Find the string "every" in the entries and copy each line that has it.

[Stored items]

------------------------

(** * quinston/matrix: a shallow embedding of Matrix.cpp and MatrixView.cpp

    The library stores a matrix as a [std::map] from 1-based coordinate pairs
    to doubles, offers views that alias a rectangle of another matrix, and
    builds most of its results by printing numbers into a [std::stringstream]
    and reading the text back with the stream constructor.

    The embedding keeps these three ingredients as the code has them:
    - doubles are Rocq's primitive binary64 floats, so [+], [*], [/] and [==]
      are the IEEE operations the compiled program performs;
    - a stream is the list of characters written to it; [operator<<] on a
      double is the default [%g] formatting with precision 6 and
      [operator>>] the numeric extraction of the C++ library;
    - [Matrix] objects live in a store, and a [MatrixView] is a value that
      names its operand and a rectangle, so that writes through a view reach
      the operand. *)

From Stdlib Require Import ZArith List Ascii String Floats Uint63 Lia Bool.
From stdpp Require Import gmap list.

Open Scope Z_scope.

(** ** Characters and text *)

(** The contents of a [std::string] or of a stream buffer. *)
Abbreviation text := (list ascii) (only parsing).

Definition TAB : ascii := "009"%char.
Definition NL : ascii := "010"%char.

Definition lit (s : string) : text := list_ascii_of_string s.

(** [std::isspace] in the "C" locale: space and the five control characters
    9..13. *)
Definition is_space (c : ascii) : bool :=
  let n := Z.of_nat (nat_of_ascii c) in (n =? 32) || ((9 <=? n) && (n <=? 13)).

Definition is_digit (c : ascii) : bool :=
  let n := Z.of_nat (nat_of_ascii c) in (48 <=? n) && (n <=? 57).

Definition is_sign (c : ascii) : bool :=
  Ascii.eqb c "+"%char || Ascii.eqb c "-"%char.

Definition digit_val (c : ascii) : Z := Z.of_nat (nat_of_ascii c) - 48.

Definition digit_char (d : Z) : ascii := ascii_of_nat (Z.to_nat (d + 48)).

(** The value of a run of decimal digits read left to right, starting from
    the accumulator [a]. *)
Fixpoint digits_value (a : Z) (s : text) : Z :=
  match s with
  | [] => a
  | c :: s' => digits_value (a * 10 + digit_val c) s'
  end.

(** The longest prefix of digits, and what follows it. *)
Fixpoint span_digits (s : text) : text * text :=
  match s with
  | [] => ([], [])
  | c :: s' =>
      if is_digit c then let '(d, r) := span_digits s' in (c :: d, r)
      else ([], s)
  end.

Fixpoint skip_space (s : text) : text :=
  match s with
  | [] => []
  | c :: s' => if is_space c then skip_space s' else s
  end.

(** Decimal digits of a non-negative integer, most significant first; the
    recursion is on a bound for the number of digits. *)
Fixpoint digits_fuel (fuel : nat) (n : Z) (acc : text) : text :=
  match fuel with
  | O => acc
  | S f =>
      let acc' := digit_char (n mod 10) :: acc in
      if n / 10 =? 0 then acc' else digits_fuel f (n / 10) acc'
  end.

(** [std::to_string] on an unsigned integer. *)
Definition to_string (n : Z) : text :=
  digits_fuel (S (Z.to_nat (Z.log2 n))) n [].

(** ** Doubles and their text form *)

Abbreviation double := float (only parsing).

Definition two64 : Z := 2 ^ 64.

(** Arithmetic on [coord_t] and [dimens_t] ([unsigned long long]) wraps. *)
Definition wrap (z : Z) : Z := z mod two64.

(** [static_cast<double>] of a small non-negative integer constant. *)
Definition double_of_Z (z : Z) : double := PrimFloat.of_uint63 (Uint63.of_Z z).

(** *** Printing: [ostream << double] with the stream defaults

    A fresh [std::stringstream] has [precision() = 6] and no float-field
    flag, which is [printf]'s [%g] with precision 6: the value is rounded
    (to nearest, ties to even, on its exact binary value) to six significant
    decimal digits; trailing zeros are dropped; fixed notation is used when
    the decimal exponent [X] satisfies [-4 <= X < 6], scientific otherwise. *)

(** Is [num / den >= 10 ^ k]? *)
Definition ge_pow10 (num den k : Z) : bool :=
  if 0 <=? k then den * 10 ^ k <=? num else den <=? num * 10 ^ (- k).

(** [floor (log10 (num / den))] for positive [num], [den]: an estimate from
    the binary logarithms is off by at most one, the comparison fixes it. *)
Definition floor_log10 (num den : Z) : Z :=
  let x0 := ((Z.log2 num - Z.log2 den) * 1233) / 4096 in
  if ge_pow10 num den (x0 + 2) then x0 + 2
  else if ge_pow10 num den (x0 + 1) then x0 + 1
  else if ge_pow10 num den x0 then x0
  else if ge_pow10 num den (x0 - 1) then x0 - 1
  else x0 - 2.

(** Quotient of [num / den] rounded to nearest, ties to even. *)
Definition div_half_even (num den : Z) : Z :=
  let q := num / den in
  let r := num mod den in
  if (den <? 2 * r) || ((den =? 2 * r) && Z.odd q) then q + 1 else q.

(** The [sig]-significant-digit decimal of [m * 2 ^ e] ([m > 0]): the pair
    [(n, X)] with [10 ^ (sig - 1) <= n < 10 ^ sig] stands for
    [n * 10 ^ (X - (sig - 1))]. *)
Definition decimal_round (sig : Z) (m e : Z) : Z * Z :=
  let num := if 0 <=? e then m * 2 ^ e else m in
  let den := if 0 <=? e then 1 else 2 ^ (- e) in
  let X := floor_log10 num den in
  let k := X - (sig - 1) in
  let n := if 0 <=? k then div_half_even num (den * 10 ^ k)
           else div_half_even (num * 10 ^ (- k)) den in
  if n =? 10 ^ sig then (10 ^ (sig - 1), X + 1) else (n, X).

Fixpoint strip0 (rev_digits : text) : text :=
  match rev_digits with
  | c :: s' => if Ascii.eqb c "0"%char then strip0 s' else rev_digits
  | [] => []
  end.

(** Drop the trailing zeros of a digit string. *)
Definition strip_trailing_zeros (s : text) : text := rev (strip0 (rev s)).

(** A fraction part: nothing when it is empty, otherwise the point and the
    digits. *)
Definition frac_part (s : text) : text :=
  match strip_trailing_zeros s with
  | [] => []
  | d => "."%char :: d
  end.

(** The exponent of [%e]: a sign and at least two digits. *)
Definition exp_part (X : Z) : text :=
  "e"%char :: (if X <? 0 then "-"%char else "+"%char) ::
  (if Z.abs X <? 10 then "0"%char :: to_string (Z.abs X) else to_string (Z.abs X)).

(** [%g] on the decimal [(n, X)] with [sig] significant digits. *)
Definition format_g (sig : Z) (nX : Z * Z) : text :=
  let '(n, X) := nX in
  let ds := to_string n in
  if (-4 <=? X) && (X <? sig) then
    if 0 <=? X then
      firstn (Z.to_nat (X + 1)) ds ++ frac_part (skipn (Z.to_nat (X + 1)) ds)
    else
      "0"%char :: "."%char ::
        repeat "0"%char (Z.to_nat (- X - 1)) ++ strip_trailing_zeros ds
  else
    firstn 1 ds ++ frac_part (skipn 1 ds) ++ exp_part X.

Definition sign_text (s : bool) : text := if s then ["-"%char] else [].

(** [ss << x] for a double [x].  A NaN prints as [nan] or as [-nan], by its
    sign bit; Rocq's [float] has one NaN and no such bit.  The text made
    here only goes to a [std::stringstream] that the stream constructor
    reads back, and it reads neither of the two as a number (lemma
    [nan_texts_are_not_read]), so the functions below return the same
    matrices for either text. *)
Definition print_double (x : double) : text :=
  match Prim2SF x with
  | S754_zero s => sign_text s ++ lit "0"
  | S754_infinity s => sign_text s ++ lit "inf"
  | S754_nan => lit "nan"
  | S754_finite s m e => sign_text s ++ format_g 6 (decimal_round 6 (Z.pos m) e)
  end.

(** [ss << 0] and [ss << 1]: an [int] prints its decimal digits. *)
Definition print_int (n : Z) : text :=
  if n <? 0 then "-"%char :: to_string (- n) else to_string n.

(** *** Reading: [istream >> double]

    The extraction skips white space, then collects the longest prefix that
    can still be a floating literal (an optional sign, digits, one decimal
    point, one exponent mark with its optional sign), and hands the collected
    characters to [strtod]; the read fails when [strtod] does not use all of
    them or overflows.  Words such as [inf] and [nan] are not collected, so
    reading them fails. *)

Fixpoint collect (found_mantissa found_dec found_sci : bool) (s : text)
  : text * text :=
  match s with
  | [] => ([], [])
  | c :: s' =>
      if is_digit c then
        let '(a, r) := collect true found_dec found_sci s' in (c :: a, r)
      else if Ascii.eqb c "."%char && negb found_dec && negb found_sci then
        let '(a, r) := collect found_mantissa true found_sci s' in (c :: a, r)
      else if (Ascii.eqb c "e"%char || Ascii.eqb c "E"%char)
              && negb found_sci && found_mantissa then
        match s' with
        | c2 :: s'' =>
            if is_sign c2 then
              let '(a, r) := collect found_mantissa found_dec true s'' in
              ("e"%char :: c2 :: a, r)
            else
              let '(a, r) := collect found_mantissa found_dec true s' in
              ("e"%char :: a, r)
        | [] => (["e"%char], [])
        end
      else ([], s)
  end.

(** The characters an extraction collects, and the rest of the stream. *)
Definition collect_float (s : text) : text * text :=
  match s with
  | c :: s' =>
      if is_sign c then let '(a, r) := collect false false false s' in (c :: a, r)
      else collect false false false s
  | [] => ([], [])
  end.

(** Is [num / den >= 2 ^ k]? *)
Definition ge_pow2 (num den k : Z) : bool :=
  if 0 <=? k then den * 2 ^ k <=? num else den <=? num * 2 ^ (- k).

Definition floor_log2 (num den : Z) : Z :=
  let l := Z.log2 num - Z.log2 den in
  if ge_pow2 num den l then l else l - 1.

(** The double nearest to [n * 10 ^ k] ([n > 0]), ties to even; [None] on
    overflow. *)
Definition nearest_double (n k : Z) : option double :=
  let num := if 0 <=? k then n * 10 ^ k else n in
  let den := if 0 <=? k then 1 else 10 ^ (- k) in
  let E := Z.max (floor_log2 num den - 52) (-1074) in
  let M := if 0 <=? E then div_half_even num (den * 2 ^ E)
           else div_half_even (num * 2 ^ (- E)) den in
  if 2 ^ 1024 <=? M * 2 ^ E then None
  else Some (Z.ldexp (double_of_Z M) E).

------------------------

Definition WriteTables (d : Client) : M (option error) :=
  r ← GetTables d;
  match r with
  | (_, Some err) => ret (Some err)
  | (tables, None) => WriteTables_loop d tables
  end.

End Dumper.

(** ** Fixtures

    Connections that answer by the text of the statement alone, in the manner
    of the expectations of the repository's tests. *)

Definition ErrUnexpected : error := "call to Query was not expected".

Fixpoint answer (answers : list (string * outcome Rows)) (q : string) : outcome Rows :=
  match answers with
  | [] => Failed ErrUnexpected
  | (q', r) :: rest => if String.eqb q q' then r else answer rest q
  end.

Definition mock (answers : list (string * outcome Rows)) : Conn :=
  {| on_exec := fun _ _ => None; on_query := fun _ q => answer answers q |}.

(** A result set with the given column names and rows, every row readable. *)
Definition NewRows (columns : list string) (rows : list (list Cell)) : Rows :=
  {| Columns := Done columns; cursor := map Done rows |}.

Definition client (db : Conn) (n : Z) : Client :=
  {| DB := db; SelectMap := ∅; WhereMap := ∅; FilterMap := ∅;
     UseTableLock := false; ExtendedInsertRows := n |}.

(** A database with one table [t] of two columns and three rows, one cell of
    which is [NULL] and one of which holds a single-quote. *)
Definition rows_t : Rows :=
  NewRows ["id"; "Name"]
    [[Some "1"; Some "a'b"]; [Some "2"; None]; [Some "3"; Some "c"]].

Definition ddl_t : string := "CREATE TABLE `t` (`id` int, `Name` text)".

------------------------

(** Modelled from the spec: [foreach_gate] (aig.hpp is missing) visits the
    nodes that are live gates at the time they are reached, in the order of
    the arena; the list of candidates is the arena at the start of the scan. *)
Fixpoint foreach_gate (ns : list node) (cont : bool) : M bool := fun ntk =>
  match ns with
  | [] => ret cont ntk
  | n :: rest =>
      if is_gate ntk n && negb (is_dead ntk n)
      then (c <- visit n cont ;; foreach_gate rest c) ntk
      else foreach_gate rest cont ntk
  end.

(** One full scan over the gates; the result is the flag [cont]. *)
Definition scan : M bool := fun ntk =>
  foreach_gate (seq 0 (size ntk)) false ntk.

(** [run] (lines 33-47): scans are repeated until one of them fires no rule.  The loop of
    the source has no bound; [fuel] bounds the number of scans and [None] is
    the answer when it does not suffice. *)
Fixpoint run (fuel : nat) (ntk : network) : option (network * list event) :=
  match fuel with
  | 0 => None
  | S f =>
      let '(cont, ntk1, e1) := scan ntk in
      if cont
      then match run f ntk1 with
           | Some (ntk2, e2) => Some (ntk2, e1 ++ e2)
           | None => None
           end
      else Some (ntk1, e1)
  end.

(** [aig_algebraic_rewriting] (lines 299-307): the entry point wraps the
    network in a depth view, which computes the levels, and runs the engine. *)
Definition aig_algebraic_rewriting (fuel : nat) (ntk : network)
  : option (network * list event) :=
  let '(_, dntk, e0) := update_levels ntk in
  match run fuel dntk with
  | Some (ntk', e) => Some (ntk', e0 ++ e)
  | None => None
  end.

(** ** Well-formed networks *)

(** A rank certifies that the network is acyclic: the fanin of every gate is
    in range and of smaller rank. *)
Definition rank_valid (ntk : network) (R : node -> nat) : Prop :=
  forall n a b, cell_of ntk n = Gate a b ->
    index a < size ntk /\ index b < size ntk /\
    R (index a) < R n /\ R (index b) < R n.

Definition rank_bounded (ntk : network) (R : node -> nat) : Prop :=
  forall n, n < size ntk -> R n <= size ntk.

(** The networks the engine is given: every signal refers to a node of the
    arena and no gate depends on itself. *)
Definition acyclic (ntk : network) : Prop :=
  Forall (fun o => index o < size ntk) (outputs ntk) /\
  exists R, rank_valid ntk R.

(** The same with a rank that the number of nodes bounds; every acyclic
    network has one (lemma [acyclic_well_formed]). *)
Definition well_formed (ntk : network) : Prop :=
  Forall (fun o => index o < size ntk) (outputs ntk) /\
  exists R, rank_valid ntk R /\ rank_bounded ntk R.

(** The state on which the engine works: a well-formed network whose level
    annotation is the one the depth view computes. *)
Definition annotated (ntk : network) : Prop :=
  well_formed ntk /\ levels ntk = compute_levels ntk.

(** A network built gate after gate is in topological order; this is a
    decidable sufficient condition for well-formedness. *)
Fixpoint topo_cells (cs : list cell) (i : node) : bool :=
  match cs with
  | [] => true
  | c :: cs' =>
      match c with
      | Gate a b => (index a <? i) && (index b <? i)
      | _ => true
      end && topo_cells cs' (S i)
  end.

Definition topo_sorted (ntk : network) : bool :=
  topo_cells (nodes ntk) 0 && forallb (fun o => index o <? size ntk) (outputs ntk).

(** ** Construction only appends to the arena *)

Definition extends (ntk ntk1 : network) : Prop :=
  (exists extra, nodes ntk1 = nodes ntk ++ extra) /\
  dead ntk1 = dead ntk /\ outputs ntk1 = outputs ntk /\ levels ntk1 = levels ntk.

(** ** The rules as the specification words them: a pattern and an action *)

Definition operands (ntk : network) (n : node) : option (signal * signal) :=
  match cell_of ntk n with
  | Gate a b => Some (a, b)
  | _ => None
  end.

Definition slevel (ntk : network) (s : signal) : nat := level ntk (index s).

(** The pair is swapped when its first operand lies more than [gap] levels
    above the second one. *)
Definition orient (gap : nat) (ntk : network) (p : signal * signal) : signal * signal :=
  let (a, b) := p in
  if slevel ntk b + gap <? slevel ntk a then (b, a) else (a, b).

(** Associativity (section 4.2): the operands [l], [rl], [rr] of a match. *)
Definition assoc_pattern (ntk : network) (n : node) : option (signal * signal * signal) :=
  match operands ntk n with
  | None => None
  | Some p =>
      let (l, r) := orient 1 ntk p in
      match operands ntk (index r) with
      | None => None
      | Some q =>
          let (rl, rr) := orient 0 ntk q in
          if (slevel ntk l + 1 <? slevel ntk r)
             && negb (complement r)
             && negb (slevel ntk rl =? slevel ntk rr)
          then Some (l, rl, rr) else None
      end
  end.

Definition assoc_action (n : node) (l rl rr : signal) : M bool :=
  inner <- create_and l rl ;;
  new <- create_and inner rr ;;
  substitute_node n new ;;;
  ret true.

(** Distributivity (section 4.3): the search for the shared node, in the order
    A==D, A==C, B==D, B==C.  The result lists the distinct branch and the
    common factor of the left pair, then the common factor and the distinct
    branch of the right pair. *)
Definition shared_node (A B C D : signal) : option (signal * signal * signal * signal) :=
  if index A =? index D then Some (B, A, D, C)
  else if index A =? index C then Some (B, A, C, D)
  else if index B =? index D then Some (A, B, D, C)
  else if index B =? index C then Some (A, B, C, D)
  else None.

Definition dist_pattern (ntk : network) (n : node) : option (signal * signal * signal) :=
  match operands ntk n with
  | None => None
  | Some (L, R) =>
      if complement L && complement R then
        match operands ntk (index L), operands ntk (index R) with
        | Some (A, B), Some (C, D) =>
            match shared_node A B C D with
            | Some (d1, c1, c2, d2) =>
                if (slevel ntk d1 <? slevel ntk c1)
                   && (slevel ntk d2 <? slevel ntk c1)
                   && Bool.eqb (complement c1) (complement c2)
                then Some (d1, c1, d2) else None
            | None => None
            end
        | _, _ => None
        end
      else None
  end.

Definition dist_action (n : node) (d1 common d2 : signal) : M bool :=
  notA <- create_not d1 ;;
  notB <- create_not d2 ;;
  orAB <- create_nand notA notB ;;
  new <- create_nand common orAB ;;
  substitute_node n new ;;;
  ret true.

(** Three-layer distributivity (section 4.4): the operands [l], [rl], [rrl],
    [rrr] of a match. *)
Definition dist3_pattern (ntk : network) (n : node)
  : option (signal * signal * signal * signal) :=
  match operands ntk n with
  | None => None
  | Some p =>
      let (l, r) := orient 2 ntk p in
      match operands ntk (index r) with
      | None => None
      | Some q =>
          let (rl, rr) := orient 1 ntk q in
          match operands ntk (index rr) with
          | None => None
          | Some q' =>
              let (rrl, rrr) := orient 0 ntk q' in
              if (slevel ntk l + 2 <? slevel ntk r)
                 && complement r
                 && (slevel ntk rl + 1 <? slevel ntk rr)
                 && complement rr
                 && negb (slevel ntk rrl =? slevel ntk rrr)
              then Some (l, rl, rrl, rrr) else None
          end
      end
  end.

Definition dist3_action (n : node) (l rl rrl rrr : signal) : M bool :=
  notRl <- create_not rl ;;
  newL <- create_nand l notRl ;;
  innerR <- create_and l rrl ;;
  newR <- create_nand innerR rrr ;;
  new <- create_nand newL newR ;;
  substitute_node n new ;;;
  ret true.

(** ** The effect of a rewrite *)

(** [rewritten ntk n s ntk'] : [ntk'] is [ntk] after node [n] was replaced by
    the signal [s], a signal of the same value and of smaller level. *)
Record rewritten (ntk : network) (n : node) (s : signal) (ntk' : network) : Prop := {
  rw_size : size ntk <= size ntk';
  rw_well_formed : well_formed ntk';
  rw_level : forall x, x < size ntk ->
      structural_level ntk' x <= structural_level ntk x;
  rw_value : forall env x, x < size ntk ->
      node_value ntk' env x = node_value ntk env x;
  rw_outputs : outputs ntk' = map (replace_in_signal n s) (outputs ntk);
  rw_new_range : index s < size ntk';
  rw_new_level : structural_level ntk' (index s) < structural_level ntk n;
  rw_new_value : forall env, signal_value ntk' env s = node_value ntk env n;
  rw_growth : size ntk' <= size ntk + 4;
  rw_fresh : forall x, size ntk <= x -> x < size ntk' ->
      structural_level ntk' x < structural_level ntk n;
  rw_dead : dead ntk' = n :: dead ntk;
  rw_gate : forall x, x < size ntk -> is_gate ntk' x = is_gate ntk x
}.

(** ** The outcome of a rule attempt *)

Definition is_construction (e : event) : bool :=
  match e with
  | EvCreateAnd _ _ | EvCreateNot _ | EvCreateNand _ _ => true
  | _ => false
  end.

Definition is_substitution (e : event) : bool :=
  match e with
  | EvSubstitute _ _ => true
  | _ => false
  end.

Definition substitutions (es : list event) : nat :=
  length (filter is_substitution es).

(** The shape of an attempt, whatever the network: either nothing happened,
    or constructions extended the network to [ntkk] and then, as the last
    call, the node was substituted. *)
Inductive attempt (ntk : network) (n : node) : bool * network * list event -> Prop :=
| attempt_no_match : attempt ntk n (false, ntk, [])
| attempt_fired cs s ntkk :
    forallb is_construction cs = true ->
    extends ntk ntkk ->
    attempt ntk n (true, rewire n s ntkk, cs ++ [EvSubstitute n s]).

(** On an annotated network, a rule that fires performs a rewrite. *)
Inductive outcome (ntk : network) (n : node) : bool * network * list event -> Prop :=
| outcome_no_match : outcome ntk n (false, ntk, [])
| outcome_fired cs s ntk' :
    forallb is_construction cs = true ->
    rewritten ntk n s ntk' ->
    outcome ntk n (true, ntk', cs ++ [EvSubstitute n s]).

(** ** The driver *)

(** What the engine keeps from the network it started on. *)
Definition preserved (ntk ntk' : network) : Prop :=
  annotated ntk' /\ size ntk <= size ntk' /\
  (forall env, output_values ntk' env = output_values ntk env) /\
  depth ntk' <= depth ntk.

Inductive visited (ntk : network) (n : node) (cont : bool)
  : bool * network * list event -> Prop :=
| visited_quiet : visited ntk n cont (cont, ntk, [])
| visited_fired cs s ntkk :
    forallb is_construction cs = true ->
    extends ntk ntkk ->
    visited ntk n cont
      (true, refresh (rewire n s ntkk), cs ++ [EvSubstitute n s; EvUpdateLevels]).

------------------------

Reply to the task>
(** A result set with the given column names and rows, every row readable. *)
(** A rank certifies that the network is acyclic: the fanin of every gate is
(** The networks the engine is given: every signal refers to a node of the
(** The same with a rank that the number of nodes bounds; every acyclic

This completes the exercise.